MADISON - State conservation wardens and specialized deputy wardens known as "Water Guards" will be out in full force over the Fourth of July holiday to educate boaters and anglers about a new invasive species law that makes it illegal to leave a boat launch and drive on public roads with aquatic plants and animals attached to boats, trailers, or equipment.

AIS poster
Click on image for a printable handout in portable document format (pdf; 394kb).

"We know that Wisconsinites care deeply about protecting lakes and rivers, and that once they know the right thing to do, they'll do it," says Randy Stark, Chief Warden for the state Department of Natural Resources. "So we'll be out at boat landings across Wisconsin to help educate people about this new law and contacting people we see hitting the highway with plants still attached."

Stark says that recent surveys of boaters show that 90 percent say they are taking some steps to prevent spreading zebra mussels, Eurasian water milfoil and other aquatic invasive species. "Most people are doing a great job and the vast majority of lakes and rivers don't have invasive species," Starks says. "We all want to keep it that way, so we need everyone to take all of the prevention steps.
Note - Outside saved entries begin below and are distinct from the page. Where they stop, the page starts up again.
(* ===== verification/EventScheduler.v ===== *)
(** * The simulation's event scheduler (aos/events/event_scheduler.{h,cc})

    One [EventScheduler] per simulated node keeps the events of that node in a
    multimap ordered by the node's monotonic clock; the
    [EventSchedulerScheduler] merges the nodes on the distributed clock and
    runs callbacks, reboots included.

    Callbacks are user code: they are trees of the calls they make into the
    scheduler, each continuing with what the call returned, so that the theorems
    hold for every callback.  They share a user state that only they read. *)

From Stdlib Require Import ZArith Lia Sorted.
From stdpp Require Import base list numbers option sets.
From S2P Require Import Prelude Boot.
Open Scope Z_scope.

(** A reboot: when, and the time on each node right after it. *)
Definition reboot : Type := Z * list BootTimestamp.

(** ** TimeConverter

    The interface to the conversion between the clocks.  A conversion may learn
    of reboots that are yet to come and report them through the [reboot_found_]
    callback. *)
Class TimeConverter (T : Type) := {
  boot_uuid : T -> nat -> Z -> result (T * Z);
  ToDistributedClock : T -> nat -> BootTimestamp -> result (T * list reboot * Z);
  FromDistributedClock : T -> nat -> Z -> Z -> result (T * list reboot * BootTimestamp);
  ObserveTimePassed : T -> Z -> result T
}.

(** The default converter, whose state is its uuid. *)
#[global] Instance UnityConverter : TimeConverter Z := {|
  boot_uuid uuid _ boot_count := check (boot_count =? 0) ≫= fun _ => Ok (uuid, uuid);
  ToDistributedClock uuid _ time :=
    check (bt_boot time =? 0) ≫= fun _ => Ok (uuid, [], bt_time time);
  FromDistributedClock uuid _ time boot_count :=
    check (boot_count =? 0) ≫= fun _ => Ok (uuid, [], mkBT boot_count time);
  ObserveTimePassed uuid _ := Ok uuid
|}.

Section Scheduler.
(** The events, the user state, the state of the converter. *)
Context {E U T : Type} `{!TimeConverter T}.

Inductive callback :=
  | Return
  | DoSchedule (node : nat) (time : Z) (e : E) (k : nat -> callback)
  | DoDeschedule (node token : nat) (k : callback)
  | DoMonotonicNow (node : nat) (k : Z -> callback)
  | DoScheduleOnRun (node : nat) (cb k : callback)
  | DoScheduleOnStartup (node : nat) (cb k : callback)
  | DoExit (k : callback)
  | DoGet (k : U -> callback)
  | DoPut (u : U) (k : callback).

(** What [Event::Handle] does. *)
Context (Handle : E -> callback).

(** ** State *)

(** An element of the multimap; the token is its iterator. *)
Record entry := mkEntry { ev_time : Z; ev_token : nat; ev_event : E }.

Record EventScheduler := mkScheduler {
  attached : bool;
  node_index : nat;
  boot_count : Z;
  events_list : list entry;
  on_run : list callback;
  on_startup : list callback;
  started : option callback;
  on_shutdown : option callback
}.

Record System := mkSystem {
  is_running : bool;
  now : Z;
  schedulers : list EventScheduler;
  reboots : list reboot;
  converter : T;
  next_token : nat;
  user : U
}.

Definition set_events (l : list entry) (s : EventScheduler) : EventScheduler :=
  mkScheduler (attached s) (node_index s) (boot_count s) l (on_run s) (on_startup s)
    (started s) (on_shutdown s).
Definition set_boot_count (b : Z) (s : EventScheduler) : EventScheduler :=
  mkScheduler (attached s) (node_index s) b (events_list s) (on_run s) (on_startup s)
    (started s) (on_shutdown s).
Definition set_on_run (l : list callback) (s : EventScheduler) : EventScheduler :=
  mkScheduler (attached s) (node_index s) (boot_count s) (events_list s) l (on_startup s)
    (started s) (on_shutdown s).
Definition set_on_startup (l : list callback) (s : EventScheduler) : EventScheduler :=
  mkScheduler (attached s) (node_index s) (boot_count s) (events_list s) (on_run s) l
    (started s) (on_shutdown s).
Definition insert_sample (f : SingleFilter) (before : list point) (prior it p : point) (after : list point)
    : result SingleFilter :=
  '(prior_dt, prior_doffset) ← segment prior p;
  '(next_dt, next_doffset) ← segment p it;
  if too_negative prior_dt prior_doffset then Ok f
  else if too_positive next_dt next_doffset then Ok f
  else
    '(before, after) ← propagate (S (length before + length after)) (frozen_time_ f) before p after;
    Ok (set_timestamps (rev before ++ p :: after) f).

Definition Sample (f : SingleFilter) (monotonic_now sample_ns : Z) : result SingleFilter :=
  let p := (monotonic_now, sample_ns) in
  match last (timestamps_ f) with
  | None => check (negb (fully_frozen_ f)) ≫= fun _ => Ok (set_timestamps [p] f)
  | Some back =>
      check (frozen_time_ f <? monotonic_now) ≫= fun _ =>
      '(dt, doffset) ← segment back p;
      if (dt =? 0) && (doffset =? 0) then Ok f
      else if 0 <? dt then
        if too_negative dt doffset then Ok f else append_sample f p
      else
        let i := lower_bound monotonic_now (timestamps_ f) in
        it ← get_or CheckFailed (timestamps_ f !! i);
        check (negb (frozen f it.1)) ≫= fun _ =>
        match rev (take i (timestamps_ f)) with
        | [] => prepend_sample f it p
        | (prior :: _) as before => insert_sample f before prior it p (drop i (timestamps_ f))
        end
  end.
Lemma filter_order_independent_witness :
  sample_all SingleFilter_new late_samples = sample_all SingleFilter_new (rev late_samples).
Proof.
  apply (filter_order_independent 0 (-1000) late_samples (rev late_samples));
    [unfold monotonic_min_time, i64_min; lia|exact late_near| |apply Permutation_rev].
  apply (bool_decide_unpack (NoDup late_samples)). vm_compute. exact I.
Defined.

(** A sample that is already there, but not the last one, is added again. *)
Example duplicate_added :
  sample_all SingleFilter_new [(0, 0); (1000, 0); (2000, 0); (1000, 0)] =
    Ok (set_timestamps [(0, 0); (1000, 0); (1000, 0); (2000, 0)] SingleFilter_new).
Proof. vm_compute. reflexivity. Qed.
That includes all boaters and all anglers, and those who fish from shore."

Bob Wakeman, DNR aquatic invasive species coordinator, says the new law will make it easier for people to understand what they need to do and when, and for wardens to enforce. For more than a decade, boaters and anglers have been asked to inspect their boats and remove any aquatic plants attached to them, and since 2001, a law has required that boats be clean of aquatic plants and animals before they are launched, he says.

But some boaters are still inadvertently moving equipment around the state with invasive species attached: of the 52,777 boats inspected by volunteers and paid inspectors in 2009, 16 percent had plants attached. Local lakes groups and lawmakers in northern Wisconsin pushed hard for many years to get this new law, known as the "transport law," on the books.

"With this new law, boaters will know that not only must their boat be clean when they launch, but they can't leave the landing and hit the highway with aquatic plants or animals attached." Wakeman says. A first citation of the transport law carries a penalty ranging from $232 to $767.50 and a second offense within three years carries a penalty that ranges up to $2,657.

Conservation wardens have been working with statewide and local law enforcement organizations to inform them about the new transport law so they can help enforce it. Over the long holiday weekend, conservation wardens and water guards will focus their efforts on waters that already have multiple aquatic invasive species to keep those invaders from being taken to new lakes. They'll talk to boaters who are launching their boats and explain the new law, and will be stopping cars and boat trailers found to be leaving landings with aquatic plants or animals contrary to state law.

Volunteer boat inspectors and paid county and state boat inspectors will be working at boating landings as well, helping educate people about the new law, inspecting boats, and demonstrating the required prevention steps. Those steps are:

Before launching and before leaving a launch:

More information on these rules and related exceptions for minnow use, is available on the invasive species pages of the DNR website.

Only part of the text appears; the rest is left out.